The women's 4 × 400 metres relay at the 2023 European Athletics Indoor Championships took place over one round in the Ataköy Athletics Arena in Istanbul, Turkey, on 5 March 2023. This was the twelfth time the women's 4 × 400 metres relay was contested at the European Athletics Indoor Championships. Six national teams qualified based on their outdoor results from 2022 or the team's cumulative individual 400 metres indoor results from 2023.

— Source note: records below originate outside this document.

(** ** The walks over a node *)
Lemma find_loop_spec h prv l fuel t :
  seg h (λ _, True) prv l None → (length l < fuel)%nat →
  find_loop fuel h (first l None) t = Ret (named (labels h) l t).
Proof.
  revert prv fuel. induction l as [|x l IH]; intros prv [|fuel] Hs Hf; simpl in *; [lia|done|lia|].
  destruct Hs as (d & Hx & _ & Hs). unfold load, deref. rewrite Hx. simpl.
  rewrite labels_lookup, Hx. simpl. case_bool_decide; [done|]. rewrite (IH (Some x)); [done|done|lia].
Qed.

Lemma help_loop_spec h prv l fuel count :
  seg h (λ _, True) prv l None → (length l < fuel)%nat →
  help_loop fuel h (first l None) count = Ret (help_lines count (menu_at (labels h) l)).
Proof.
  revert prv fuel count. induction l as [|x l IH]; intros prv [|fuel] count Hs Hf; simpl in *; [lia|done|lia|].
  destruct Hs as (d & Hx & _ & Hs). unfold load, deref. rewrite Hx. simpl.
  rewrite menu_at_step, labels_lookup, Hx. simpl.
  destruct (hidden d); rewrite (IH (Some x)) by (done || lia); done.
Qed.

(** The commands from [x] on that are called [t] and have a handler. *)
Fixpoint first_handler (mn : menu) (t : string) : option (t_commandfunction * bool) :=
  match mn with
  | [] => None
  | (n, e) :: mn =>
      match e_handler e with
      | Some f => if bool_decide (n = t) then Some (f, e_hasparams e) else first_handler mn t
      | None => first_handler mn t
      end
  end.
(** No thread has the descriptor of connection [c], and none can get it. *)
Record unserved (fd : Z) (c : nat) (st : server W) : Prop := Unserved {
  un_fd : 0 <= fd;
  un_open : open st !! fd = Some c;
  un_only fd' : open st !! fd' = Some c → fd' = fd;
  un_fresh : client_sock st ≠ fd;
  un_bound fd' c' : open st !! fd' = Some c' → (c' < length (connections st))%nat;
  un_threads i sock m data : threads st !! i = Some (Session sock m data) → sock ≠ fd;
  un_quiet cn : connections st !! c = Some cn → received cn = [] ∧ outbox cn = []
}.

(** A step that opens nothing. *)
Lemma unserved_update fd c st st' : unserved fd c st →
  open st' = open st ∨ (∃ sock, sock ≠ fd ∧ open st' = delete sock (open st)) → client_sock st' ≠ fd →
  (∀ i sock m data, threads st' !! i = Some (Session sock m data) → sock ≠ fd) → length (connections st') = length (connections st) →
  (∀ cn, connections st' !! c = Some cn → received cn = [] ∧ outbox cn = []) → unserved fd c st'.
Proof.
  intros Hu Ho Hk Ht Hl Hq.
  assert (∀ fd' c', open st' !! fd' = Some c' → open st !! fd' = Some c') as Hsub.
  { destruct Ho as [->|(sock & Hne & ->)]; [done|]. by intros fd' c' [_ ?]%lookup_delete_Some. }
  split; [apply Hu| | |done| |done|done].
  - destruct Ho as [->|(sock & Hne & ->)]; [|rewrite lookup_delete_ne by done]; apply Hu.
  - intros fd' H. by apply (un_only _ _ _ Hu), Hsub.
  - intros fd' c' H%Hsub. rewrite Hl. by eapply un_bound.
Qed.

Lemma threads_update fd c st i t : unserved fd c st → (∀ sock m data, t = Session sock m data → sock ≠ fd) →
  ∀ j sock m data, <[i := t]> (threads st) !! j = Some (Session sock m data) → sock ≠ fd.
Proof.
  intros Hu Ht j sock m data [(_ & H & _)|[_ H]]%list_lookup_insert_Some; [by eapply Ht|by eapply un_threads].
Qed.

(** A session on another descriptor is a session with another connection. *)
Lemma session_other fd c st sock d cn cn' : unserved fd c st → sock ≠ fd → open st !! sock = Some d →
  ∀ x, <[d := cn']> (connections st) !! c = Some x → connections st !! d = Some cn → received x = [] ∧ outbox x = [].
Proof.
  intros Hu Hne Ho x. destruct (decide (d = c)) as [->|Hd].
  - by destruct Hne; apply (un_only _ _ _ Hu).
  - rewrite list_lookup_insert_ne by done. intros H _. by apply (un_quiet _ _ _ Hu).
Qed.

The team of the Netherlands led the race from the first leg onwards and won in a championship record and Dutch national record of 3:25.66 minutes, successfully defending their 2021 title. They were followed by the team of Italy, who ran an Italian national record of 3:28.61 minutes for second place, and the team of Poland, who ran a time of 3:29.31 minutes for third place.

==Background==
In the women's 4 × 400 metres relay indoors, teams consist of four female athletes, who successively run two laps on a 200-metre track and pass on a baton between them. The event was introduced at the 2000 edition of the European Athletics Indoor Championships and had been contested eleven times before 2023. The 2023 edition was held at the Ataköy Athletics Arena, an indoor track and field arena in the Ataköy quarter in Bakırköy, Istanbul, Turkey.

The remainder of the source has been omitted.